The trial seeking to compel Musk to buy Twitter is set to start in Delaware Chancery Court on Oct. 17.
Musk’s argument for walking away from the deal has largely rested on the allegation that Twitter misrepresented how it measures the magnitude of “spam bot” accounts that are useless to advertisers. But most legal experts believe he faced an uphill battle in convincing Chancellor Kathaleen St. Jude McCormick, the court’s head judge, that something changed since the April merger agreement that justifies terminating the deal.
By going through with the deal, Musk essentially gave Twitter what it was seeking from the court — “specific performance” of the contract with Musk, meaning he would have to go through with the purchase at the original price. The contract Musk signed also has a $1 billion breakup fee.
Eric Talley, a law professor at Columbia University, said he’s not surprised by Musk’s turnaround, especially ahead of a scheduled deposition of Musk by Twitter attorneys starting Thursday that was “not going to be pleasant.”

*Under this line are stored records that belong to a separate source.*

(* ===== verification/Hooks.v ===== *)
(** * Hooks (instance.go)

    A durable runtime hangs on three hooks: the ingress hook and the timer hook
    record an input before it is applied, the completion hook records the end.
    The order of these calls and of their effects is what recovery relies on. *)

From S2P Require Import Prelude Identifier Values Events Datamodel Chart Interp Actions Entry Steps StepCorrect Macrostep Evolution Examples Completion Definitions Validate Compile Authoring Snapshot Restored Instance Replay Lifetime Lives.
From stdpp Require Import options.

Section hooks.
Context `{SS : SnapshotSession}.
Variable cc : compiledChart.
Abbreviation c := (cc_chart cc).

(** No error of the timer hook is left behind, and a completed interpreter does
    not run. *)
Definition orderly (ip : interpretation) : Prop := hookErr ip = None ∧ (running ip = true → completed ip = false).

Lemma ends_orderly ip ip' : ends ip ip' → orderly ip → orderly ip'.
Proof.
  intros [E [F|F]] [H1 H2]; (split; [congruence|]); unfold flags in F; injection F as F1 F2; rewrite F1, F2; [done|].
  done.
Qed.

Lemma orderly_stopped ip : orderly ip → orderly (set_running false ip).
Proof. intros [H _]. split; [exact H | done]. Qed.

Lemma ends_drainExternal env n fuel ip ip' : drainExternal cc env n fuel ip = Some ip' → ends ip ip'.
Proof.
  revert ip. induction n as [|n IH]; intros ip; simpl;
    (destruct (running ip && negb (bool_decide (externalQueue ip = []))); [|by intros [= <-]]); [done|].
  intros ([ip1 b] & H1%ends_processNextExternal & Hend)%bind_Some. etrans; [exact H1|].
  destruct b; [by apply IH | by injection Hend as <-].
Qed.

Lemma ends_drainInternal env fuel ip ip' : drainInternalMacrostep cc env fuel ip = Some ip' → ends ip ip'.
Proof. unfold drainInternalMacrostep. destruct (_ || _); [by intros [= <-] | apply ends_runToStable]. Qed.

Lemma ends_drain env fuel ip ip' : drainQueuedEvents cc env fuel ip = Some ip' → ends ip ip'.
Proof.
  unfold drainQueuedEvents. intros (ip1 & H1%ends_drainExternal & H2%ends_drainInternal)%bind_Some. by etrans.
Qed.

(** ** The completion hook *)

Definition isCompletion (h : hookCall) : bool := match h with CallCompletion => true | _ => false end.
Definition completions (i : Instance) : nat := length (filter (λ h, isCompletion h = true) (in_calls i)).

(** The bookkeeping of the completion hook. *)
Definition hooks (i : Instance) : bool * nat * bool := (in_completionHookCalled i, completions i, in_deferCompletionHook i).

Lemma completions_call h i : isCompletion h = false → completions (with_call h i) = completions i.
Proof. intros H. unfold completions. simpl. rewrite filter_app, filter_cons, H. simpl. by rewrite app_nil_r. Qed.

Record hooks_ok (i : Instance) : Prop := {
  ho_orderly : orderly (in_ip i);
  ho_once : completions i ≤ 1;
  ho_called : in_completionHookCalled i = true ∨ completions i ≠ 0 → completed (in_ip i) = true
}.

(** The hook has not been called, and the interpreter is orderly. *)
Definition uncalled (i : Instance) : Prop :=
  orderly (in_ip i) ∧ in_completionHookCalled i = false ∧ completions i = 0.

(** During a request. *)
Record hooks_unchanged (i j : Instance) : Prop := {
  hu_orderly : orderly (in_ip i) → orderly (in_ip j);
  hu_hooks : hooks j = hooks i
}.
(** ** The log of a run *)

(** The entries of the hooks of log.go and of the actor's ingress. *)
Definition external_entry (sess : string) (seq : N) (t : Z) (ev : Event) : LogEntry := mkEntry sess seq KindExternalEvent t ev "" "" "".
Definition LoggingTimerFiredDetailsHook (sess : string) (seq : N) (t : Z) (sendID target typ : Identifier) (ev : Event) : LogEntry :=
  mkEntry sess seq KindTimerFired t ev sendID target typ.
Definition LoggingTimerFiredHook (sess : string) (seq : N) (t : Z) (sendID : Identifier) (ev : Event) : LogEntry :=
  mkEntry sess seq KindTimerFired t ev sendID "" "".
Definition started_entry (sess : string) (seq : N) (t : Z) : LogEntry := mkEntry sess seq KindSessionStarted t zeroEvent "" "" "".

Section replayed.
Context `{SS : SnapshotSession}.
Variable cc : compiledChart.
Variable rt : runtime.
Abbreviation c := (cc_chart cc).

(** A live run from [i] to [i'] and the entries that are recorded for it: every
    request is an event that an accepted [Send] or [Deliver] brings, or the
    firing of a pending send; of several pending sends that the log cannot tell
    apart the one that is due first fires first. *)
Inductive recorded_run (fuel : nat) : Instance → list LogEntry → Instance → Prop :=
| run_none i : recorded_run fuel i [] i
| run_event sess seq t ev i i1 r log i2 :
    running (in_ip i) = true → (InvokeID ev = "" ∨ is_Some (invokesByID (in_ip i) !! InvokeID ev)) →
    handle cc rt fuel (reqSend ev) (at_time t i) = Some (i1, r) → recorded_run fuel i1 log i2 →
    recorded_run fuel i (external_entry sess seq t ev :: log) i2
| run_timer sess seq t n rec i i1 r log i2 :
    running (in_ip i) = true → pending (in_ip i) !! n = Some rec → due_first (in_ip i) n rec →
    handle cc rt fuel (reqTimerFired n) (at_time t i) = Some (i1, r) → recorded_run fuel i1 log i2 →
    recorded_run fuel i (LoggingTimerFiredDetailsHook sess seq t (ps_sendID rec) (ps_target rec) (ps_typ rec) (ps_event rec) :: log) i2.

(** The processors answer during a replay what they answered live: a
    replay-aware one in its [ReplaySend], another one accepts everything. *)
Hypothesis Hsend : ∀ calls req, replayGateSend rt calls req = env_ioSend (rt_env rt) calls req.
(** The chart declares no invocation. *)
Hypothesis Hnone : ∀ s, invokes c s = [].
(** Everything is recorded. *)
Hypothesis Hingress : ∀ hook calls ev, rt_ingressHook rt = Some hook → hook calls ev = None.
Hypothesis Htimer : ∀ hook calls s t y ev, rt_timerFiredHook rt = Some hook → hook calls s t y ev = None.

Lemma envOf_runner i : ∃ start hook, envOf rt i = with_runner start hook (rt_env rt).
Proof using Hsend.
  assert (replayGateSend rt = env_ioSend (rt_env rt)) as E
    by (apply functional_extensionality; intros calls; apply functional_extensionality, Hsend).
  unfold envOf, with_runner. rewrite E. destruct (in_live i); eauto.
Qed.

Lemma drainExternal_same i j n fuel ip : drainExternal cc (envOf rt i) n fuel ip = drainExternal cc (envOf rt j) n fuel ip.
Proof using Hsend Hnone.
  destruct (envOf_runner i) as (st & hk & ->), (envOf_runner j) as (st' & hk' & ->).
  revert ip. induction n as [|n IH]; intros ip; simpl; [reflexivity|].
  rewrite (runner_processNextExternal c (rt_env rt) st st' hk hk') by done.
  destruct (running ip && _); [|reflexivity]. destruct (processNextExternal c _ fuel ip) as [[ip1 [|]]|]; simpl; auto.
Qed.

Lemma drain_same i j fuel ip : drainQueuedEvents cc (envOf rt i) fuel ip = drainQueuedEvents cc (envOf rt j) fuel ip.
Proof using Hsend Hnone.
  unfold drainQueuedEvents. rewrite (drainExternal_same i j). destruct (drainExternal cc _ fuel fuel ip) as [ip1|]; simpl; [|reflexivity].
  unfold drainInternalMacrostep. destruct (_ || _); [reflexivity|].
  destruct (envOf_runner i) as (st & hk & ->), (envOf_runner j) as (st' & hk' & ->). by apply runner_runToStable.
Qed.

Lemma exit_same i j ip : exitInterpreter c (envOf rt i) ip = exitInterpreter c (envOf rt j) ip.
Proof using Hsend. destruct (envOf_runner i) as (st & hk & ->), (envOf_runner j) as (st' & hk' & ->). apply runner_exitInterpreter. Qed.

Lemma dispatch_same i j s t y ev ip : dispatchNow (envOf rt i) s t y ev ip = dispatchNow (envOf rt j) s t y ev ip.
Proof using Hsend. destruct (envOf_runner i) as (st & hk & ->), (envOf_runner j) as (st' & hk' & ->). apply runner_dispatchNow. Qed.

(** An instance during a replay: the gate is closed and the completion hook deferred. *)
Record shut (j : Instance) : Prop := {
  sh_defer : in_deferCompletionHook j = true;
  sh_pending : in_completionPending j = true → completed (in_ip j) = true;
  sh_gate : in_live j = false;
  sh_hook : in_completionHookCalled j = false ∧ in_completionHookErr j = None
}.

(** The instance [j] that replays [i]: the same interpreter, up to the clock. *)
Record twin (i j : Instance) : Prop := {
  tw_ip : set_now 0 (in_ip j) = set_now 0 (in_ip i);
  tw_shut : shut j;
  tw_completed : completed (in_ip j) = true → in_completionPending j = true
}.

Lemma twin_at t i j : twin i j → in_ip (at_time t j) = in_ip (at_time t i).
Proof using Type.
  intros [H _ _]. unfold at_time. simpl. change (set_now t (set_now 0 (in_ip j)) = set_now t (set_now 0 (in_ip i))). by rewrite H.
Qed.

Lemma settle_twin fuel i i' e j : settle cc rt fuel i = Some (i', e) → in_ip j = in_ip i → shut j →
  ∃ j', settle cc rt fuel j = Some (j', None) ∧ in_err j' = in_err j ∧ twin i' j'.
Proof using Hsend Hnone.
  unfold settle, drainInstance. intros (i1 & (ip & H1 & [= <-])%bind_Some & [= Hi])%bind_Some Hip [Hd Hp Hl [Hf He]].
  rewrite Hip, (drain_same j i), H1. simpl.
  set (ip2 := if running ip then ip else exitInterpreter c (envOf rt i) ip).
  assert (∀ k, envOf rt (with_ip ip k) = envOf rt k) as Henv by done.
  assert (in_ip i' = ip2) as Ei.
  { destruct (finishNaturalCompletion_frame rt (publishConfig cc (if running ip then with_ip ip i
      else with_ip (exitInterpreter c (envOf rt (with_ip ip i)) ip) (with_ip ip i)))) as [F _].
    rewrite Hi in F. simpl in F. rewrite F. unfold ip2. rewrite Henv. by destruct (running ip). }
  set (j2 := publishConfig cc _). assert (in_ip j2 = ip2) as Ej.
  { unfold j2, ip2. simpl. rewrite Henv, (exit_same j i). by destruct (running ip). }
  assert (in_deferCompletionHook j2 = true ∧ in_live j2 = false ∧ in_completionPending j2 = in_completionPending j
    ∧ in_err j2 = in_err j ∧ in_completionHookCalled j2 = false ∧ in_completionHookErr j2 = None) as (Dj & Lj & Pj & Rj & Fj & Kj)
    by (unfold j2; destruct (running ip); split_and!; first [exact Hd | exact Hl | exact Hf | exact He | reflexivity]).
  assert (ends (in_ip j) ip2) as Hends.
  { rewrite Hip. etrans; [by apply (ends_drain cc (envOf rt i) fuel)|]. unfold ip2. destruct (running ip); [done | apply ends_exitInterpreter]. }
  assert (completed (in_ip j) = true → completed ip2 = true) as Hcompl.
  { intros Hc. destruct Hends as [_ [E|E]]; unfold flags in E; injection E as _ ->; done. }
  unfold finishNaturalCompletion. rewrite Dj. destruct (completed (in_ip j2)) eqn:Hc2; simpl.
  - eexists. split; [reflexivity|]. assert (in_ip j2 = in_ip i') as E2 by congruence.
    split; [exact Rj|]. split; [exact (f_equal (set_now 0) E2) | | done]. split; [exact Dj | intros _; exact Hc2 | exact Lj | done].
  - exists j2. split; [reflexivity|]. assert (in_ip j2 = in_ip i') as E2 by congruence.
    split; [exact Rj|]. split; [exact (f_equal (set_now 0) E2) | | congruence]. split; [exact Dj | | exact Lj | done].
    intros Hpj. rewrite Pj in Hpj. specialize (Hcompl (Hp Hpj)). congruence.
Qed.
(* ===== verification/Stores.v ===== *)
(** * Examples: a store in use

    The calls of a small program: it stores the player's definition, begins two
    actors, records a delivery and marks one actor terminal.  The theorems about
    the store are applied to what it leaves. *)

From S2P Require Import Prelude Identifier Storage Values Events Datamodel Chart Interp Definitions Validate Compile.
From S2P Require Import Examples Authoring Artifact Snapshot Instance Replay Memory Stored Outbox Replayed.
From stdpp Require Import options.

Definition marshalID (d : ChartDefinition) : result string := Ok (df_ID d).
Definition noHash (s : string) : string := s.
Definition valuesOf (m : gmap string ActorMetadata) : list ActorMetadata := (map_to_list m).*2.

Abbreviation step := (store_step marshalID noHash playerDecode valuesOf None).
Abbreviation reachable_player := (reachable_store marshalID noHash playerDecode valuesOf None).

(** The store after a call. *)
Definition after {A} (r : result (MemoryStore * A)) (s : MemoryStore) : MemoryStore :=
  match r with Ok (s', _) => s' | Err _ => s end.

Lemma after_steps {A} (r : result (MemoryStore * A)) s : (∀ s' x, r = Ok (s', x) → step s s') → rtc step s (after r s).
Proof. intros H. destruct r as [[s' x]|e]; [by eapply rtc_once, H | reflexivity]. Qed.

Definition playerArtifact : DefinitionArtifact := artifactOf (compiledOf playerDefinition).

Definition playerActor (id sid : string) : ActorMetadata :=
  mkActor id (da_ChartID playerArtifact) (da_Revision playerArtifact) sid true ActorLifecycleActive 100 0.

Definition beginPlayer (id sid : string) (s : MemoryStore) : MemoryStore :=
  (BeginActor marshalID noHash playerDecode None None (playerActor id sid) s).1.

Definition store1 : MemoryStore := after (PutDefinition marshalID noHash playerDecode None playerArtifact NewMemoryStore) NewMemoryStore.
Definition store2 : MemoryStore := beginPlayer "kitchen" "s2" (beginPlayer "hall" "s1" store1).
Definition powerEntry : LogEntry := external_entry "s1" 0 200 (ext "power").
Definition store3 : MemoryStore := after (AppendIngress valuesOf None powerEntry "d1" store2) store2.
Definition store4 : MemoryStore := after (MarkActorTerminal marshalID noHash playerDecode None "kitchen" 300 store3) store3.

Lemma valuesOf_range m : valuesOf m ≡ₚ (map_to_list m).*2.
Proof. done. Qed.

Lemma begin_steps id sid s : rtc step s (beginPlayer id sid s).
Proof. apply rtc_once. apply step_begin. Qed.

Lemma store1_reachable : reachable_player store1.
Proof. apply after_steps. intros s' x H. by eapply step_put. Qed.

(** The stores are not computed in what follows, but for the examples. *)
#[local] Opaque store1 beginPlayer.

Lemma store2_reachable : reachable_player store2.
Proof.
  unfold reachable_store. etransitivity; [exact store1_reachable|]. etransitivity; [apply (begin_steps "hall" "s1")|].
  apply (begin_steps "kitchen" "s2").
Qed.

Lemma store3_steps : rtc step store2 store3.
Proof. apply after_steps. intros s' x H. eapply step_ingress; [|exact H]. done. Qed.

#[local] Opaque store2 store3.

Lemma store4_steps : rtc step store3 store4.
Proof. apply after_steps. intros s' x H. by eapply step_terminal. Qed.

Lemma store4_reachable : reachable_player store4.
Proof. unfold reachable_store. etransitivity; [exact store2_reachable|]. etransitivity; [exact store3_steps|exact store4_steps]. Qed.

#[local] Transparent store1 beginPlayer store2 store3.

(** What is left: two actors, one of them terminal, and two entries for "hall". *)
Example store4_actors :
  map (λ a, (am_ActorID a, am_Lifecycle a)) (merge_sort actorOrder (valuesOf (ms_actors store4))) = [("hall", "active"); ("kitchen", "terminal")].
Proof. vm_compute. reflexivity. Qed.

Lemma store_consistent_witness :
  Read None "s1" 1 store4 = (logOf store4 "s1", None) ∧ map le_Kind (logOf store4 "s1") = [KindSessionStarted; KindExternalEvent].
Proof.
  split; [|vm_compute; reflexivity].
  exact (proj1 (proj1 (proj2 (proj2 (proj2 (store_consistent marshalID noHash playerDecode valuesOf None valuesOf_range store4 store4_reachable)))) "s1")).
Defined.

Definition appended (r : result (MemoryStore * (N * bool))) : bool := match r with Ok (_, (_, b)) => b | Err _ => false end.

Lemma appended_Ok r s : appended r = true → ∃ n, r = Ok (after r s, (n, true)).
Proof. destruct r as [[s' [n []]]|e]; [intros _; by exists n|done..]. Qed.

Lemma delivery_recorded_once_witness :
  ∃ n, logOf store3 "s1" = logOf store2 "s1" ++ [withSeq n powerEntry] ∧ logOf store3 "s1" `prefix_of` logOf store4 "s1".
Proof.
  destruct (appended_Ok (AppendIngress valuesOf None powerEntry "d1" store2) store2) as [n Hn]; [vm_compute; reflexivity|].
  exists n. destruct (delivery_recorded_once marshalID noHash playerDecode valuesOf None None powerEntry "d1" store2 store3 n store4 Hn store4_steps)
    as (H1 & H2 & _).
  split; [exact H1|exact H2].
Defined.

Lemma terminal_is_final_witness :
  ∃ a, ms_actors store4 !! "kitchen" = Some a
  ∧ AppendIngress valuesOf None (external_entry "s2" 0 400 (ext "power")) "d2" store4 = Err ErrActorTerminal.
Proof.
  assert (bool_decide ((λ a, (am_Lifecycle a, am_SessionID a)) <$> ms_actors store4 !! "kitchen" = Some (ActorLifecycleTerminal, "s2")) = true)
    as H by (vm_compute; reflexivity).
  apply bool_decide_eq_true, fmap_Some in H as (a & Ha & E). injection E as Ht Hs. exists a. split; [exact Ha|].
  apply (terminal_is_final marshalID noHash playerDecode valuesOf None valuesOf_range "kitchen" a store4 store4 store4_reachable Ha (eq_sym Ht));
    [reflexivity|]. simpl. exact Hs.
Defined.

(** Pages of one actor each. *)
Definition pageQuery : ActorMetadataQuery := mkQuery "" 1 "" "" "" "".

Lemma pages_cover_directory_witness :
  ∃ pages, traverse marshalID noHash playerDecode valuesOf (S (size (ms_actors store4))) pageQuery store4 = Some (Ok pages)
    ∧ concat pages = directory pageQuery store4
    ∧ map am_ActorID (directory pageQuery store4) = ["hall"; "kitchen"].
Proof.
  destruct (pages_cover_directory marshalID noHash playerDecode valuesOf None valuesOf_range pageQuery pageQuery store4 store4_reachable)
    as (pages & Hp & Hc & _); [vm_compute; reflexivity|].
  exists pages. split; [exact Hp|]. split; [exact Hc|]. vm_compute. reflexivity.
Defined.

(** ** An outbox on this store *)

(** The transports refuse one target; that of ["http"] acknowledges later. *)
Definition someTransport (typ : Identifier) (calls : list SendRequest) (req : SendRequest) : option error :=
  if decide (sr_Target req = "nowhere") then Some (Errorf "connection refused") else None.
Definition atOnce (typ : Identifier) : bool := false.
Definition laterHTTP (typ : Identifier) : bool := bool_decide (typ = "http").

Definition requestTo (typ : Identifier) (d target : string) : SendRequest := mkSendRequest d ("send." +:+ d) "" target typ "report" NullValue.
Definition reportTo : string → string → SendRequest := requestTo SCXMLEventProcessor.

Definition world4 : outboxWorld := mkWorld store4 ∅ [] [].
Definition sendFrom (req : SendRequest) (w : outboxWorld) : outboxWorld * option error := outboxSend "s1" someTransport laterHTTP true (sr_Type req) req w.

(** Three sends; the third one is accepted and fails later. *)
Definition posted : SendRequest := requestTo "http" "ns:3" "far".
Definition world41 := sendFrom (reportTo "ns:1" "peer") world4.
Definition world42 := sendFrom (reportTo "ns:2" "nowhere") world41.1.
Definition world43 := sendFrom posted world42.1.
Definition world44 : outboxWorld := acknowledge "s1" true "http" posted (Some (Errorf "timeout")) world43.1.
Definition threeSends : list (SendRequest * option error) :=
  [(reportTo "ns:1" "peer", world41.2); (reportTo "ns:2" "nowhere", world42.2); (posted, world43.2)].

Lemma threeSends_traffic : traffic "s1" someTransport laterHTTP true world4 threeSends world44.
Proof.
  assert (world43.2 = None) as E3 by (vm_compute; reflexivity).
  apply (traffic_ack _ _ _ _ _ threeSends world43.1 posted (Some (Errorf "timeout"))); [|rewrite <- E3; apply list_elem_of_further, list_elem_of_further, list_elem_of_here|vm_compute; reflexivity].
  apply (traffic_send _ _ _ _ _ [_; _] world42.1); [|apply surjective_pairing].
  apply (traffic_send _ _ _ _ _ [_] world41.1); [|apply surjective_pairing].
  apply (traffic_send _ _ _ _ _ [] world4); [apply traffic_none|apply surjective_pairing].
Qed.

Lemma store4_consistent : consistent marshalID noHash playerDecode store4.
Proof. apply (reachable_consistent marshalID noHash playerDecode valuesOf None valuesOf_range). exact store4_reachable. Qed.

Definition listed44 : list OutboundMessage := memoryMessages "s1" (ow_store world44).
Example listed44_outcomes : map (λ m, (om_DeliveryID m, om_Status m, or_Error (om_Result m))) listed44 =
  [("ns:1", OutboundResolved, ""); ("ns:2", OutboundResolved, "connection refused"); ("ns:3", OutboundResolved, "timeout")].
Proof. vm_compute. reflexivity. Qed.


(** A crash between the intent and the call. *)
Definition intent : OutboundMessage := intentOf "s1" (reportTo "ns:1" "peer").
Definition store5 : MemoryStore := match StoreOutbound None intent store4 with Ok s => s | Err _ => store4 end.
Definition world5 : outboxWorld := newDurableRecovery [SCXMLEventProcessor] [intent] (mkWorld store5 ∅ [] []).

(** Both processors of the actor are asked to recover. *)
Lemma recovery_finishes_outbox_witness :
  ∃ w' rc, recoverGates "s1" someTransport atOnce true 2 (mkRecovery [intent] false None) world5 = (w', rc, None)
    ∧ ow_calls w' = [reportTo "ns:1" "peer"] ∧ Forall (λ m, om_Status m = OutboundResolved) (memoryMessages "s1" (ow_store w')).
Proof.
  assert (consistent marshalID noHash playerDecode store5) as Hc.
  { unfold store5. destruct (StoreOutbound None intent store4) as [s'|e] eqn:E; [|exact store4_consistent].
    exact (StoreOutbound_consistent _ _ _ None intent store4 s' store4_consistent E). }
  destruct (recovery_finishes_outbox "s1" someTransport atOnce true (ok := consistent marshalID noHash playerDecode) (messages := memoryMessages) 1 [intent] world5)
    as (w' & rc & Hr & Hcalls & _ & Hres).
  - exact Hc.
  - vm_compute. reflexivity.
  - repeat constructor.
  - constructor; [|constructor]. vm_compute. eexists. reflexivity.
  - exists w', rc. split; [exact Hr|]. split; [exact Hcalls|]. apply Hres; [done|]. apply MemoryOutbox_dependable.
Defined.
(** The configuration that [chart.Prepare(s.invokeHandlerOptions()...)] builds:
    the defaults and the invocation handlers. *)
Definition invokeHandlerOptions : runtime :=
  mkRuntime (mkEnvironment "" "" "" (λ _, false) (λ _ _, None) (λ _ _, Ok false) (λ _, Ok 0%Z) None)
    (λ typ, bool_decide (typ ∈ cf_invokeHandlers cfg)) (λ _ _, PlainHandler) (λ _, None) None None None.
Definition prepareChart (chart : compiledChart) : result unit := Prepare chart invokeHandlerOptions.

(** ** Charts *)

Definition chartFor (kind : Identifier) (s : System) : option compiledChart :=
  registry ← sy_charts s !! kind; cr_revisions registry !! cr_current registry.
Definition chartForRevision (kind : Identifier) (revision : string) (s : System) : option compiledChart :=
  registry ← sy_charts s !! kind; cr_revisions registry !! revision.

(** The copies that the source makes are not shared here. *)
Definition CurrentDefinition (kind : Identifier) (s : System) : option (ChartDefinition * string) :=
  registry ← sy_charts s !! kind;
  chart ← cr_revisions registry !! cr_current registry;
  Some (cc_definition chart, cr_current registry).
Definition SystemDefinition (kind : Identifier) (revision : string) (s : System) : option ChartDefinition :=
  cc_definition <$> chartForRevision kind revision s.

(** [registry.revisions[revision] = chart]. *)
Definition retain (kind : Identifier) (revision : string) (chart : compiledChart) (s : System) : System :=
  sys_charts (alter (λ r, mkRegistry _ (cr_datamodel r) (cr_current r) (<[revision := chart]> (cr_revisions r))) kind (sy_charts s)) s.

(** ** Actors *)

Definition updateEntry (name : Identifier) (f : actorEntry → actorEntry) (s : System) : System :=
  sys_table (alter f name (sy_table s)) s.

(** [resolve]: the entry of an initialized actor. *)
Definition resolve (name : Identifier) (s : System) : option actorEntry :=
  e ← sy_table s !! name; if ae_initialized e then Some e else None.
Definition ActorRevision (actorID : Identifier) (s : System) : option string := ae_revision <$> resolve actorID s.
Definition address (name : Identifier) : Identifier := routingKey name (cf_nodeName cfg).

(** The stable ID of a target, if it is one of this system. *)
Definition resolveTarget (target : Identifier) (s : System) : option Identifier :=
  match resolve target s with
  | Some _ => Some target
  | None =>
      '(actorID, node) ← splitRoutingKey target;
      if decide (node = cf_nodeName cfg) then _ ← resolve actorID s; Some actorID else None
  end.

Definition instanceOf (name : Identifier) (s : System) : option nat := sy_table s !! name ≫= ae_instance.
Definition IsResident (target : Identifier) (s : System) : bool :=
  match resolveTarget target s with Some name => present (instanceOf name s) | None => false end.

(** [instanceFinished] of the instance that a pointer refers to. *)
Definition instanceFinished (act : nat) (s : System) : bool :=
  match sy_heap s !! act with Some inst => inst_Done inst | None => false end.

Definition residents (s : System) : gset Identifier := dom (filter (λ '(_, e), is_Some (ae_instance e)) (sy_table s)).
Definition residentCount (s : System) : nat := size (residents s).

(** *** The directory's view *)

Definition infoForEntry (e : actorEntry) : ActorInfo :=
  let lifecycle := if ae_terminal e then ActorLifecycleTerminal else ActorLifecycleActive in
  let terminal := if ae_terminal e && negb (bool_decide (ae_terminalAt e = 0)%Z) then timeUnix (ae_terminalAt e) else zeroTime in
  let active := if decide (ae_lastActive e = 0)%Z then zeroTime else timeUnix (ae_lastActive e) in
  mkInfo (ae_name e) (address (ae_name e)) (cf_nodeName cfg) (ae_kind e) (ae_revision e) (ae_sessionID e) (ae_durable e) true lifecycle
    (residencyState (ae_residency e)) (ae_startedAt e) terminal active.
Definition infoForMetadata (m : ActorMetadata) : ActorInfo :=
  mkInfo (am_ActorID m) (address (am_ActorID m)) (cf_nodeName cfg) (am_ChartID m) (am_Revision m) (am_SessionID m) true false (am_Lifecycle m)
    ResidencyPagedOut (am_StartedAt m) (am_TerminalAt m) zeroTime.

(** *** Notifications *)

Definition publish (o : Observation) (s : System) : System := sys_observers (publishObservation (sy_now s) o (sy_observers s)) s.

(** Publishes an observation about an actor, if anyone observes. *)
Definition observeActor (kind : ObservationKind) (name : Identifier) (trace : option MacrostepTrace) (s : System) : System :=
  if decide (oz_observerCount (sy_observers s) = 0)%Z then s
  else publish (observation kind (infoForEntry <$> sy_table s !! name) None trace) s.

Definition notifyDiscovered (name : Identifier) (s : System) : System :=
  match sy_table s !! name with
  | Some e => if ae_discovered e then s
              else observeActor ObservationActorDiscovered name None (updateEntry name (en_discovered true) s)
  | None => s
  end.
Definition notifyTerminal (name : Identifier) (s : System) : System :=
  match sy_table s !! name with
  | Some e => if ae_observedEnd e then s
              else observeActor ObservationActorTerminal name None (updateEntry name (en_observedEnd true) s)
  | None => s
  end.
Definition notifyResidency (name : Identifier) (state : string) (s : System) : System :=
  let s := observeActor ObservationResidencyChanged name None (updateEntry name (en_residency (residencyCode state)) s) in
  if cf_onResidency cfg then sys_calls (sy_calls s ++ [CallResidency (mkChange name state)]) s else s.

(** ** The dispatch queue *)

Definition enqueueDispatch (j : job) (s : System) : System * option error :=
  if sy_stopped s || sy_dispatchClosed s then (s, Some ErrSystemStopped)
  else if decide (cf_dispatchLimit cfg ≤ Z.of_nat (length (sy_dispatchQueue s)))%Z then (s, Some errDispatchQueueFull)
  else (sys_dispatchQueue (sy_dispatchQueue s ++ [j]) (sys_dispatchRunning true s), None).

“On the legal merits, his case didn’t look that strong,” Talley said. “It kind of seemed like a pretty simple buyer’s remorse case.”
If Musk were to lose the trial, the judge could not only force him to close the deal but also impose interest payments that would have increased its cost, Talley said.
What did surprise Talley is that Musk doesn’t appear to be trying to renegotiate the deal. Even a modest price reduction might have given Musk a “moral victory” and the ability to say he got something out of the protracted dispute, Talley said.
Wedbush analyst Dan Ives wrote in a note to investors that Musk’s latest offer is a clear sign that he recognized his chances of winning were slim.
“Being forced to do the deal after a long and ugly court battle in Delaware was not an ideal scenario, and instead accepting this path and moving forward with the deal will save a massive legal headache.”
Among the remedies that would favor Twitter is a court order to go through with the deal. The Chancery Court last year forced private equity firm Kohlberg & Co. to go through with its $550 million buyout of DecoPac, a company based in Minnesota that calls itself the world’s largest supplier of cake decorating supplies to professional decorators and bakeries. The case was emblematic of the court’s common — though not uniform — resolution of enforcing contractual obligations on buyers.
Other options include Musk being forced to pay the breakup fee each side agreed to if deemed responsible for the deal falling through. Or he might have to pay off a larger amount without actually buying the company for $44 billion.
Legal experts have said that Delaware courts have been picky about interpreting what counts as a valid reason for backing off of a deal. The gap between what Musk knew about Twitter when he made the offer in April and the state of the company today had to be huge, and there’s little evidence of that, one lawyer said.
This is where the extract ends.